§ **Exercise prompt**
Report each line from the entries in which "fnames" can be found.

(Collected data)
□ □ □ □ □
(** X6. Over a run, [accumulated_depreciation] is the running total of
    the monthly depreciation from the opening value of the company: no
    month's depreciation is negative, each balance sheet carries the
    previous accumulated depreciation plus the depreciation of the month,
    and no balance sheet carries less than the opening value. *)
Theorem run_accumulated_depreciation (fpow : Qc -> Qc -> Qc) (scenario : ScenarioInput.t)
  (final : LoopState) (months : list (MonthlyProjection.t * MonthTrace)) :
  run_months fpow scenario = Ok (final, months) ->
  let depreciation :=
    map (fun pm => IncomeStatement.depreciation
                     (MonthlyProjection.income_statement (fst pm))) months in
  let accumulated :=
    map (fun pm => BalanceSheet.accumulated_depreciation
                     (MonthlyProjection.balance_sheet (fst pm))) months in
  let opening :=
    CompanyState.accumulated_depreciation (ScenarioInput.company_state scenario) in
  Forall (fun d => 0 <= d) depreciation
  /\ accumulated = running_total opening depreciation
  /\ Forall (fun a => opening <= a) accumulated.
Proof.
  intro H. unfold run_months in H. apply run_loop_depreciation in H.
  cbv zeta in *. destruct H as [Hpos Hrun]. cbn [st_accumulated_depreciation init_state] in Hrun.
  split; [exact Hpos|]. split; [exact Hrun|].
  rewrite Hrun. now apply running_total_monotone.
Qed.

Lemma run_accumulated_depreciation_witness :
  exists final months,
    run_months fpow_example (scenario_S5 3) = Ok (final, months)
    /\ map (fun pm => BalanceSheet.accumulated_depreciation
                        (MonthlyProjection.balance_sheet (fst pm))) months
       = running_total 0
           (map (fun pm => IncomeStatement.depreciation
                             (MonthlyProjection.income_statement (fst pm))) months).
Proof.
  assert (H : exists final months,
             run_months fpow_example (scenario_S5 3) = Ok (final, months))
    by (vm_compute; do 2 eexists; reflexivity).
  destruct H as (final & months & H). exists final, months. split; [exact H|].
  exact (proj1 (proj2 (run_accumulated_depreciation fpow_example (scenario_S5 3)
                         final months H))).
Defined.
(** The statements of the script up to the commit: the persistent table
    after them and, when no statement raised, the rows fetched for the
    spreadsheet, which is written after the commit.  Nothing is committed
    when a statement raises. *)
Definition script (df : list row) (man : list med_row) (mn : list contact)
           (db : option (list (pystr * pystr * pystr * pystr)))
  : option (list (pystr * pystr * pystr * pystr))
    * outcome (list (pystr * pystr * pystr * pystr)) :=
  let medicine := Sql.load df in
  let cleaned_data := Sql.SQL_CLEAN_VALUES medicine in
  match (decoded_data ← Sql.SQL_DECODE_ANALYSIS cleaned_data man;
         Sql.SQL_CHECK_CORRECT_VALUE decoded_data;;
         Ok decoded_data) with
  | Raise e => (db, Raise e)
  | Ok decoded_data =>
      let filtered_patients := Sql.SQL_FILTER_PATIENTS decoded_data in
      let results :=
        SQL_FINAL_RESULTS_WITH_PATIENTS filtered_patients decoded_data mn in
      (create_results db results, Ok results)
  end.

End SqlReport.

(** ** Notions used in the statements *)

(** The number of rows of the frame recorded for a patient. *)
Definition tests_of (df : DataFrame) (p : Z) : Z :=
  Z.of_nat (length (filter (fun r => patient r = p) (rows df))).

(** [df] with its "Значение" column rewritten value by value. *)
Definition map_values (f : pystr -> pystr) (df : DataFrame) : DataFrame :=
  Df (map (fun r => Row (patient r) (test r) (f (value r))) (rows df)) (extra df).

(** What [V1.clean_values] does to one value. *)
Definition V1_clean_value (s : pystr) : pystr :=
  if startswith (lower s) [1087%N] then [PLUS]          (* "п" *)
  else if startswith (lower s) [1086%N] then [MINUS]    (* "о" *)
  else lower s.
(** * Vehicle Route Simulator

    A shallow embedding of the route simulator's logic:

    - [utils] ([calculateDistanceKm], [calculateTotalDistance],
      [calculateSpeedKmH]): the Haversine distance, the cumulative distance
      and the instantaneous speed;
    - [components/AnimatedMarker.jsx]: the effect that moves the marker and
      its animation-frame callback [animate];
    - [components/VehicleMap.jsx]: route loading and validation
      ([loadData]), the playback state driven by the interval tick,
      [togglePlay], [resetSimulation] and the speed buttons, the interval
      effect with its cleanup, and the render.

    JavaScript numbers are IEEE-754 binary64 values, taken here as Rocq's
    primitive floats.  The functions of the JavaScript runtime whose results
    ECMAScript leaves to the implementation ([Math.sin], [Math.cos],
    [Math.sqrt], [Math.atan2], and the time and the local time of a [Date])
    are the fields of the class [Runtime]; every theorem holds for every
    instance of it.  What ECMAScript defines exactly is written out:
    [Number.prototype.toFixed], [Math.min], the number a string spells, and
    the conversion to a primitive value with which [new Date] may throw.

    Of the libraries the components call, what decides their behaviour is
    written out as well: Leaflet's [LatLng], which throws on a coordinate
    that is NaN; react-leaflet's [Marker], which sets a new [position] on
    the Leaflet marker before the effect of [AnimatedMarker] runs; and the
    browser's queues of animation-frame callbacks and of intervals. *)

From Stdlib Require Import ZArith Floats String Ascii DecimalString Lia Bool.
From stdpp Require Import base list.
(** * Chat transcript, markup renderer and search-result view

    A shallow embedding of the chat page component (its websocket
    callbacks, [formatMessage] and [sendMessage]) and of the
    [SearchResults] component, with the properties of the
    transcript reconciliation that the design document states. *)

From Stdlib Require Import List String Ascii Bool ZArith Arith Lia.
Import ListNotations.
Open Scope string_scope.
Open Scope list_scope.
Open Scope nat_scope.

(** ** JavaScript values

    A transcript entry is whatever [JSON.parse] returned for an inbound
    frame, or the object literal built by [sendMessage].  A property
    read [v?.k] yields [None] for [undefined].  Numbers are only ever
    tested for truthiness or stored, so integers stand for them.  An
    object lists its own properties in insertion order, each key
    once. *)

#[warnings="-register-all"]
Inductive value : Type :=
| VNull
| VBool (b : bool)
| VNum (n : Z)
| VStr (s : string)
| VArr (items : list value)
| VObj (fields : list (string * value)).

Fixpoint assoc {A : Type} (k : string) (l : list (string * A)) : option A :=
  match l with
  | [] => None
  | (k', v) :: l' => if String.eqb k k' then Some v else assoc k l'
  end.

(** [v?.k] for the property names the component reads
    ([chain_of_thought], [user]): only objects carry them. *)
Definition get (v : option value) (k : string) : option value :=
  match v with
  | Some (VObj fields) => assoc k fields
  | _ => None
  end.

(** ToBoolean. *)
Definition truthy (v : option value) : bool :=
  match v with
  | None => false
  | Some VNull => false
  | Some (VBool b) => b
  | Some (VNum n) => negb (n =? 0)%Z
  | Some (VStr s) => negb (String.eqb s "")
  | Some (VArr _) => true
  | Some (VObj _) => true
  end.

(** [v === "You"]. *)
Definition is_You (v : option value) : bool :=
  match v with
  | Some (VStr s) => String.eqb s "You"
  | _ => false
  end.

(** ** Component state *)

Inductive ReadyState : Type := CONNECTING | OPEN | CLOSING | CLOSED.

Record WebSocket : Type := { readyState : ReadyState }.

(** The [useState] cells of [Chat]; [ws] is [None] while it is still
    [null]. *)
Record Chat : Type := mkChat {
  messages : list value;
  input : string;
  loading : bool;
  ws : option WebSocket;
  searchEnabled : bool
}.

Definition setMessages (f : list value -> list value) (c : Chat) : Chat :=
  mkChat (f (messages c)) (input c) (loading c) (ws c) (searchEnabled c).

Definition setInput (s : string) (c : Chat) : Chat :=
  mkChat (messages c) s (loading c) (ws c) (searchEnabled c).
(** * Chess CLI over a Stockfish engine session ([main.py])

    A shallow embedding of the command loop of [main.py] and of the
    helper functions it is built from ([show_board], [apply_move_uci],
    [undo_last_halfmove], [engine_reply], [help_text], [main]).

    The [stockfish] Python package is an external dependency: the engine
    object is an interface ([Engine]) whose methods thread the engine's
    hidden state and may raise.  The contract of that package that the
    synchronisation invariant relies on is the class [ChessEngine].

    A Python [str] is modelled by its UTF-8 encoding.  [str.strip] is
    defined over the characters of that encoding, with the white space of
    Unicode; [str.lower] is a parameter ([Text.PyStr]) with the
    properties of Python's lower-casing that the program relies on. *)

From Stdlib Require Import Bool Arith ZArith List Ascii String Lia.
From Stdlib Require Import DecimalString.
Import ListNotations.
Open Scope string_scope.

Set Implicit Arguments.

(** ** Python values and exceptions *)

(** The exceptions the program can meet.  [KeyboardInterrupt] derives from
    [BaseException] only, so an [except Exception] clause lets it through. *)
Inductive exn : Type :=
| RuntimeError
| ValueError
| StockfishException
| EOFError
| KeyboardInterrupt.

Definition is_Exception (x : exn) : bool :=
  match x with
  | KeyboardInterrupt => false
  | _ => true
  end.

Inductive outcome (A : Type) : Type :=
| Ok (a : A)
| Raise (x : exn).
Arguments Ok {A} a.
Arguments Raise {A} x.

(** The dictionary returned by [get_evaluation]:
    [{'type': 'cp'|'mate', 'value': int}]. *)
Inductive eval_type : Type := cp | mate.

Record evaluation : Type := { ev_type : eval_type; ev_value : Z }.

Definition nl : string := String (ascii_of_nat 10) EmptyString.

Definition repr_int (z : Z) : string := NilEmpty.string_of_int (Z.to_int z).

Definition repr_evaluation (ev : evaluation) : string :=
  "{'type': '" ++ (match ev_type ev with cp => "cp" | mate => "mate" end)
  ++ "', 'value': " ++ repr_int (ev_value ev) ++ "}".

(** Truth value of a [str | None]: [None] and the empty string are false. *)
Definition truthy (o : option string) : bool :=
  match o with
  | Some s => negb (s =? "")
  | None => false
  end.

(** [x or default] on a [str | None]. *)
Definition or_default (o : option string) (d : string) : string :=
  match o with
  | Some s => if s =? "" then d else s
  | None => d
  end.

(** ** Normalisation of an input line *)

Module Text.

(** A byte of the form 10xxxxxx: it continues a character. *)
Definition is_continuation (c : ascii) : bool :=
  let n := nat_of_ascii c in ((128 <=? n) && (n <=? 191))%nat.

Definition starts_with_continuation (s : string) : bool :=
  match s with
  | EmptyString => false
  | String c _ => is_continuation c
  end.

(** The characters of a text: every byte with the continuation bytes
    that follow it. *)
Fixpoint chars (s : string) : list string :=
  match s with
  | EmptyString => []
  | String c s' =>
      match chars s' with
      | ch :: rest =>
          if starts_with_continuation ch then String c ch :: rest
          else String c EmptyString :: ch :: rest
      | [] => [String c EmptyString]
      end
  end.

(** Putting the characters together again. *)
Fixpoint join (l : list string) : string :=
  match l with
  | [] => EmptyString
  | ch :: rest => ch ++ join rest
  end.

Fixpoint bytes (l : list nat) : string :=
  match l with
  | [] => EmptyString
  | n :: rest => String (ascii_of_nat n) (bytes rest)
  end.

(** The characters [str.strip()] removes, the white space of Unicode:
    U+0009-000D, U+001C-0020, U+0085, U+00A0, U+1680, U+2000-200A,
    U+2028, U+2029, U+202F, U+205F and U+3000, in UTF-8. *)
Definition spaces : list string :=
  map bytes
    [[9]; [10]; [11]; [12]; [13]; [28]; [29]; [30]; [31]; [32];
     [194; 133]; [194; 160]; [225; 154; 128];
     [226; 128; 128]; [226; 128; 129]; [226; 128; 130]; [226; 128; 131];
     [226; 128; 132]; [226; 128; 133]; [226; 128; 134]; [226; 128; 135];
     [226; 128; 136]; [226; 128; 137]; [226; 128; 138];
     [226; 128; 168]; [226; 128; 169]; [226; 128; 175];
     [226; 129; 159]; [227; 128; 128]]%nat.

Definition is_space (ch : string) : bool := existsb (String.eqb ch) spaces.

Fixpoint lstrip (l : list string) : list string :=
  match l with
  | [] => []
  | ch :: l' => if is_space ch then lstrip l' else l
  end.

Fixpoint rstrip (l : list string) : list string :=
  match l with
  | [] => []
  | ch :: l' =>
      match rstrip l' with
      | [] => if is_space ch then [] else [ch]
      | r => ch :: r
      end
  end.

(** [s.strip()] *)
Definition strip (s : string) : string := join (rstrip (lstrip (chars s))).

(** Lower-casing on ASCII: A-Z to a-z. *)
Definition lower_ascii_char (c : ascii) : ascii :=
  let n := nat_of_ascii c in
  if ((65 <=? n) && (n <=? 90))%nat then ascii_of_nat (n + 32) else c.

Fixpoint lower_ascii (s : string) : string :=
  match s with
  | EmptyString => EmptyString
  | String c s' => String (lower_ascii_char c) (lower_ascii s')
  end.

Fixpoint is_ascii (s : string) : bool :=
  match s with
  | EmptyString => true
  | String c s' => (nat_of_ascii c <? 128)%nat && is_ascii s'
  end.

(** [str.lower] and what the program needs of it: lower-casing twice is
    lower-casing once, it commutes with stripping (white space has no
    case and no letter becomes white space), on ASCII text it maps A-Z
    to a-z, and it deletes nothing. *)
Class PyStr : Type := {
  str_lower : string -> string;
  str_lower_idem : forall s, str_lower (str_lower s) = str_lower s;
  str_lower_strip : forall s, str_lower (strip s) = strip (str_lower s);
  str_lower_ascii : forall s, is_ascii s = true -> str_lower s = lower_ascii s;
  str_lower_empty : forall s, str_lower s = EmptyString -> s = EmptyString
}.

(** [input(...).strip().lower()] *)
Definition normalize {P : PyStr} (line : string) : string :=
  str_lower (strip line).

End Text.

(** ** The engine object *)

(** Methods of [stockfish.Stockfish] used by the program.  Every call
    takes the engine's state, returns normally or raises, and leaves a new
    state behind. *)
Class Engine : Type := {
  estate : Type;
  get_board_visual : estate -> outcome string * estate;
  get_fen_position : estate -> outcome string * estate;
  is_move_correct : string -> estate -> outcome bool * estate;
  make_moves_from_current_position : list string -> estate -> outcome unit * estate;
  set_position : list string -> estate -> outcome unit * estate;
  get_best_move : estate -> outcome (option string) * estate;
  get_best_move_time : Z -> estate -> outcome (option string) * estate;
  get_evaluation : estate -> outcome evaluation * estate
}.

(** The contract of the engine session: the state carries a chess
    position; queries do not move it, [make_moves_from_current_position]
    plays on from it, [set_position] replays from the start, and
    [get_fen_position] reports it. *)
Class ChessEngine (E : Engine) : Type := {
  position : Type;
  startpos : position;
  play : position -> string -> position;
  fen_of : position -> string;
  position_of : estate -> position;
  get_board_visual_pos : forall e,
    position_of (snd (get_board_visual e)) = position_of e;
  get_fen_position_pos : forall e,
    position_of (snd (get_fen_position e)) = position_of e;
  is_move_correct_pos : forall m e,
    position_of (snd (is_move_correct m e)) = position_of e;
  get_best_move_pos : forall e,
    position_of (snd (get_best_move e)) = position_of e;
  get_best_move_time_pos : forall t e,
    position_of (snd (get_best_move_time t e)) = position_of e;
  get_evaluation_pos : forall e,
    position_of (snd (get_evaluation e)) = position_of e;
  get_fen_position_reports : forall e s e',
    get_fen_position e = (Ok s, e') -> s = fen_of (position_of e);
  make_moves_plays : forall ms e e',
    make_moves_from_current_position ms e = (Ok tt, e') ->
    position_of e' = fold_left play ms (position_of e);
  set_position_replays : forall ms e e',
    set_position ms e = (Ok tt, e') ->
    position_of e' = fold_left play ms startpos
}.
Lemma normalizeUrl_sorted_witness :
  ∃ r1, url_parse (normalizeUrl "https://x.com/a?ref=9&utm_source=1&b=2" ["utm_source"])
        = Some r1
        ∧ StronglySorted name_le (query_list r1).
Proof.
  eapply (normalizeUrl_sorted (H := ref_platform)).
  - exact RefLaws.ref_href_reparses.
  - exact RefLaws.ref_urlencoded_roundtrip.
  - exact RefLaws.ref_urlencoded_parse_empty.
  - by vm_compute.
  - by apply is_http_https.
Defined.

Lemma checkVisitedUrls_one_search_per_domain_witness :
  NoDup (checkVisitedUrls demo_history demo_urls ["utm_source"] [1; 0]).2
  ∧ ∀ q, q ∈ (checkVisitedUrls demo_history demo_urls ["utm_source"] [1; 0]).2
         ↔ maxResults q = 10000%N ∧ startTime q = 0%N
           ∧ ∃ u, u ∈ demo_urls ∧ isValidHttpUrl u = true
                  ∧ extractDomain u = Some (text q).
Proof.
  apply (checkVisitedUrls_one_search_per_domain (H := ref_platform)).
  exact RefLaws.ref_special_host_nonempty.
Defined.

Lemma checkVisitedUrls_order_irrelevant_witness :
  (checkVisitedUrls demo_history demo_urls ["utm_source"] [1; 0]).1
    ≡ₚ (checkVisitedUrls demo_history demo_urls ["utm_source"] [0; 1]).1
  ∧ (checkVisitedUrls demo_history demo_urls ["utm_source"] [1; 0]).2
    = (checkVisitedUrls demo_history demo_urls ["utm_source"] [0; 1]).2.
Proof.
  apply (checkVisitedUrls_order_irrelevant (H := ref_platform)).
  - vm_compute. apply perm_swap.
  - by vm_compute.
Defined.

Lemma checkVisitedUrls_ignore_more_witness :
  "https://x.com/a" ∈ (checkVisitedUrls demo_history demo_urls ["utm_source"] [1; 0]).1.
Proof.
  apply (checkVisitedUrls_ignore_more (H := ref_platform) demo_history demo_urls
           [] ["utm_source"] [1; 0]).
  - set_solver.
  - exact RefLaws.ref_href_reparses.
  - exact RefLaws.ref_urlencoded_roundtrip.
  - exact RefLaws.ref_urlencoded_parse_empty.
  - vm_compute. apply perm_swap.
  - assert ((checkVisitedUrls demo_history demo_urls [] [1; 0]).1
            = ["https://x.com/a"; "https://x.com/list?b=2&a=1"]) as -> by by vm_compute.
    left.
Defined.
(** C1. When the first pass ends in a [RuntimeError], [resolve_deps] makes
    exactly two attempts; the second one runs under the host's own
    version and executable; and when it ends in a [RuntimeError] too the
    process exits with status 1.  There is never a third attempt. *)
Theorem resolve_deps_retries_exactly_once
    (deps : list string) (python : option string) (env : environ) :
  deps ≠ [] →
  (actually_resolve_deps 0
     (HackedPythonVersion_enter (first_override which_python python)
        (ensure_pip_src virtualenv_src_location env))).1
    = RaisedRuntimeError →
  ∃ a1 a2 : attempt,
    (resolve_deps which_python virtualenv_src_location sys_executable
       sys_version_info actually_resolve_deps deps python env).2
    = [a1; a2]
    ∧ attempt_override a2
      = {| python_version := Some (host_python_version sys_version_info);
           python_path := sys_executable |}
    ∧ attempt_environ a2 !! "PIPENV_REQUESTED_PYTHON_VERSION"
      = Some (host_python_version sys_version_info)
    ∧ (∀ p, truthy_str sys_executable = Some p →
            attempt_environ a2 !! "PIP_PYTHON_PATH" = Some p)
    ∧ ((actually_resolve_deps 1 (attempt_environ a2)).1
         = RaisedRuntimeError →
       (resolve_deps which_python virtualenv_src_location sys_executable
       sys_version_info actually_resolve_deps deps python env).1.1
       = SysExit 1).
Proof.
  intros Hdeps H1. unfold resolve_deps.
  destruct deps as [|d deps]; [done|].
  unfold run_pass, with_HackedPythonVersion.
  destruct (actually_resolve_deps 0 _) as [o1 e1] eqn:E1.
  simpl in H1. subst o1.
  destruct (actually_resolve_deps 1 _) as [o2 e2] eqn:E2.
  pose proof (second_override_environ
                (HackedPythonVersion_exit
                   (first_override which_python python) e1)) as [Hv Hp].
  eexists _, _.
  split; [by destruct o2|].
  split; [done|]. split; [exact Hv|]. split; [exact Hp|].
  simpl. rewrite E2. simpl. by intros ->.
Qed.
(** [b] has the tables of [a], up to offsets and sizes, and each of its
    files has the content that the same file has in [a]. *)
Definition same_archive (zdecompress : bytes -> Z -> result bytes) (a b : archive) : Prop :=
  dirs b = dirs a /\ fnames b = fnames a /\ dnames b = dnames a /\
  Forall2 same_metadata (files a) (files b) /\
  Forall2 (fun f g => exists content,
               extract zdecompress (blob a) f = Ok content /\
               extract zdecompress (blob b) g = Ok content)
          (files a) (files b).

(** One compressed file declared with type 1, in an archive stored in
    [in.vfs]; its unpacking, and the repacking of the unpacked tree. *)
Definition type1_archive : archive :=
  {| dirs := [ {| dir_hash := 0; dir_id := 0; dir_parent := -1;
                  dir_from_dir := -1; dir_from_file := 0 |} ];
     files := [ {| file_hash := 0; file_id := 0; file_type := 1; file_dir := 0;
                   file_offset := 0; file_size := 20 |} ];
     blob := le_bytes 4 5 ++ Stored.zcompress hello 9;
     fnames := ["x"]%string;
     dnames := ["d"]%string |}.

Definition type1_fs : filesystem :=
  {| fs_cwd := ["work"]%string;
     fs_dirs := {[ ["work"]%string ]};
     fs_files := {[ ["work"; "in.vfs"]%string := (write_vfs type1_archive []).2 ]} |}.

Definition type1_unpacked : filesystem :=
  (decompress Stored.zdecompress 8 "in.vfs" (PurePath "out") type1_fs).2.

Definition type1_repacked : filesystem :=
  (compress Stored.zcompress 8 "in.vfs" (PurePath "out") "re.vfs" type1_unpacked).2.

(** Two raw files with the same directory and the same name, in an archive
    stored in [in.vfs]; its unpacking, and the repacking of the unpacked tree. *)
Definition clash_archive : archive :=
  {| dirs := [ {| dir_hash := 0; dir_id := 0; dir_parent := -1;
                  dir_from_dir := -1; dir_from_file := 0 |} ];
     files := [ {| file_hash := 0; file_id := 0; file_type := 0; file_dir := 0;
                   file_offset := 0; file_size := 3 |};
                {| file_hash := 1; file_id := 0; file_type := 0; file_dir := 0;
                   file_offset := 3; file_size := 2 |} ];
     blob := [x01; x02; x03; x04; x05];
     fnames := ["x"; "y"]%string;
     dnames := ["d"]%string |}.

Definition clash_fs : filesystem :=
  {| fs_cwd := ["work"]%string;
     fs_dirs := {[ ["work"]%string ]};
     fs_files := {[ ["work"; "in.vfs"]%string := (write_vfs clash_archive []).2 ]} |}.

Definition clash_unpacked : filesystem :=
  (decompress Stored.zdecompress 8 "in.vfs" (PurePath "out") clash_fs).2.

Definition clash_repacked : filesystem :=
  (compress Stored.zcompress 8 "in.vfs" (PurePath "out") "re.vfs" clash_unpacked).2.

(** Two file records and one file name again, with one directory whose
    name is empty. *)
Definition misaligned_archive : archive :=
  {| dirs := [ {| dir_hash := 0; dir_id := 0; dir_parent := -1;
                  dir_from_dir := -1; dir_from_file := 0 |} ];
     files := files two_files_one_name;
     blob := [];
     fnames := ["a"%string];
     dnames := [""%string] |}.

(** ** Writers and readers of an encoding *)

(** [wr x] succeeds exactly when [fits x], and then appends [enc x]. *)
Definition writes {A} (wr : A -> M ostream unit) (fits : A -> Prop) (enc : A -> bytes) : Prop :=
  forall x out out', wr x out = (Ok tt, out') <-> fits x /\ out' = out ++ enc x.
(** ** The buffers of a run *)

Lemma run_entries (env : Env) (cfg : Config) (k : nat) (st : State) :
  run_epochs env cfg k = Ok st →
  ∃ entries : list (mat * bmat),
    entries.*2 = (λ epoch, (sample_at env epoch).1) <$> seq 0 k
    ∧ Forall2 (λ r epoch,
                 rate (model_at env epoch) (sample_at env epoch).2 = Ok r)
        entries.*1 (seq 0 k)
    ∧ push_all (n_iterations_store cfg) entries [] []
      = Ok (r_fr_list st, mask_spikes_fr_list st).
Proof.
  revert st. induction k as [|k IH]; intros st Hrun.
  - injection Hrun as <-. exists []. repeat split; constructor.
  - apply run_epochs_S in Hrun as (st0 & Hrun0 & Hbody).
    destruct (IH st0 Hrun0) as (entries & Hmasks & Hrates & Hpush).
    apply epoch_body_inv in Hbody as (r & _ & _ & _ & _ & _ & Hr & Hbuf & _).
    exists (entries ++ [(r, (sample_at env k).1)]).
    rewrite !fmap_app, seq_S, fmap_app. simpl. split; [by rewrite Hmasks|].
    split.
    + apply Forall2_app; [done|]. by repeat constructor.
    + by rewrite push_all_snoc, Hpush.
Qed.

(** X8.  In a run with a capacity of at least 1, after [k] epochs the
    buffers hold the minibatches of the last [min k capacity] epochs, oldest
    first: the masks drawn in those epochs, and the rates as they were
    computed in their own epoch, from the parameters the model had then
    (they are not recomputed when the parameters move). *)
Theorem buffer_holds_latest_epochs (env : Env) (cfg : Config) (k : nat)
    (st : State) :
  (1 <= n_iterations_store cfg)%Z →
  run_epochs env cfg k = Ok st →
  mask_spikes_fr_list st
  = (λ epoch, (sample_at env epoch).1)
    <$> seq (k - Z.to_nat (n_iterations_store cfg))
          (k `min` Z.to_nat (n_iterations_store cfg))
  ∧ Forall2 (λ r epoch,
               rate (model_at env epoch) (sample_at env epoch).2 = Ok r)
      (r_fr_list st)
      (seq (k - Z.to_nat (n_iterations_store cfg))
         (k `min` Z.to_nat (n_iterations_store cfg))).
Proof.
  intros Hcap Hrun.
  destruct (run_entries _ _ _ _ Hrun) as (entries & Hmasks & Hrates & Hpush).
  rewrite (push_all_from_empty _ Hcap) in Hpush.
  injection Hpush as <- <-.
  assert (Hlen : length entries = k).
  { rewrite <- (length_fmap snd), Hmasks, length_fmap. apply length_seq. }
  rewrite Hlen.
  assert (Hseq : drop (k - Z.to_nat (n_iterations_store cfg)) (seq 0 k)
                 = seq (k - Z.to_nat (n_iterations_store cfg))
                     (k `min` Z.to_nat (n_iterations_store cfg))).
  { rewrite drop_seq. f_equal. lia. }
  split.
  - by rewrite Hmasks, <- fmap_drop, Hseq.
  - rewrite <- Hseq. by apply Forall2_drop.
Qed.

Lemma history_run_completes :
  ∃ st, run_epochs env0 (cfg_history 2 false) 3 = Ok st.
Proof. vm_compute. eexists. reflexivity. Qed.
(* ===== verification/Words.v ===== *)
(** * Word memory (embed_pointer.h)

    The memory the intrusive data structures live in: a finite map from the
    addresses of 8-byte words to their 64-bit contents.  Reading or writing an
    address that is not mapped is a fault. *)

From S2P Require Import Prelude.

Abbreviation mem := (gmap Z Z).

Definition load (m : mem) (a : Z) : option Z := m !! a.
Definition store (m : mem) (a v : Z) : option mem :=
  match m !! a with Some _ => Some (<[a:=v]> m) | None => None end.

(** ** embed_pointer.h *)

Definition embed_ulong (m : mem) (obj v : Z) : option mem :=
  guard (obj mod 8 = 0);; store m obj v.
Definition embed_pointer (m : mem) (obj fp : Z) : option mem :=
  guard (obj mod 8 = 0);; embed_ulong m obj fp.
Definition embed_ulong_get (m : mem) (obj : Z) : option Z := load m obj.
Definition embed_pointer_get (m : mem) (obj : Z) : option Z := embed_ulong_get m obj.

(** ** Frames *)

(** [m'] differs from [m] at most on the addresses of [X], and maps the same
    addresses. *)
Definition frame (X : list Z) (m m' : mem) : Prop :=
  (forall a, a ∉ X -> m' !! a = m !! a) /\
  (forall a, is_Some (m !! a) -> is_Some (m' !! a)).

Lemma store_eq m a v : is_Some (m !! a) -> store m a v = Some (<[a:=v]> m).
Proof. unfold store. by intros [? ->]. Qed.

Lemma frame_refl X m : frame X m m.
Proof. by split. Qed.

Lemma frame_trans X m1 m2 m3 : frame X m1 m2 -> frame X m2 m3 -> frame X m1 m3.
Proof. intros [H1 H2] [H3 H4]. split; [|eauto]. intros a Ha. by rewrite H3, H1. Qed.

Lemma frame_mono X Y m m' : X ⊆ Y -> frame X m m' -> frame Y m m'.
Proof. intros HXY [H1 H2]. split; [|done]. intros a Ha. apply H1. set_solver. Qed.

Lemma frame_insert X m a v : a ∈ X -> frame X m (<[a:=v]> m).
Proof.
  intros Ha. split.
  - intros b Hb. apply lookup_insert_ne. set_solver.
  - intros b Hb. rewrite lookup_insert. by case_decide.
Qed.

Lemma insert_is_Some (m : mem) a b v : is_Some (m !! b) -> is_Some (<[a:=v]> m !! b).
Proof. rewrite lookup_insert. by case_decide. Qed.

#[export] Hint Resolve frame_refl insert_is_Some : umem.

(** Lookups in a memory built by stores, with address inequalities by [lia]. *)
Ltac map_lia :=
  repeat first [rewrite lookup_insert_eq | rewrite lookup_insert_ne by lia]; try done.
□ □ □ □ □
§ **Reply**
  dirs b = dirs a /\ fnames b = fnames a /\ dnames b = dnames a /\
     fnames := ["x"]%string;
     fnames := ["x"; "y"]%string;
     fnames := ["a"%string];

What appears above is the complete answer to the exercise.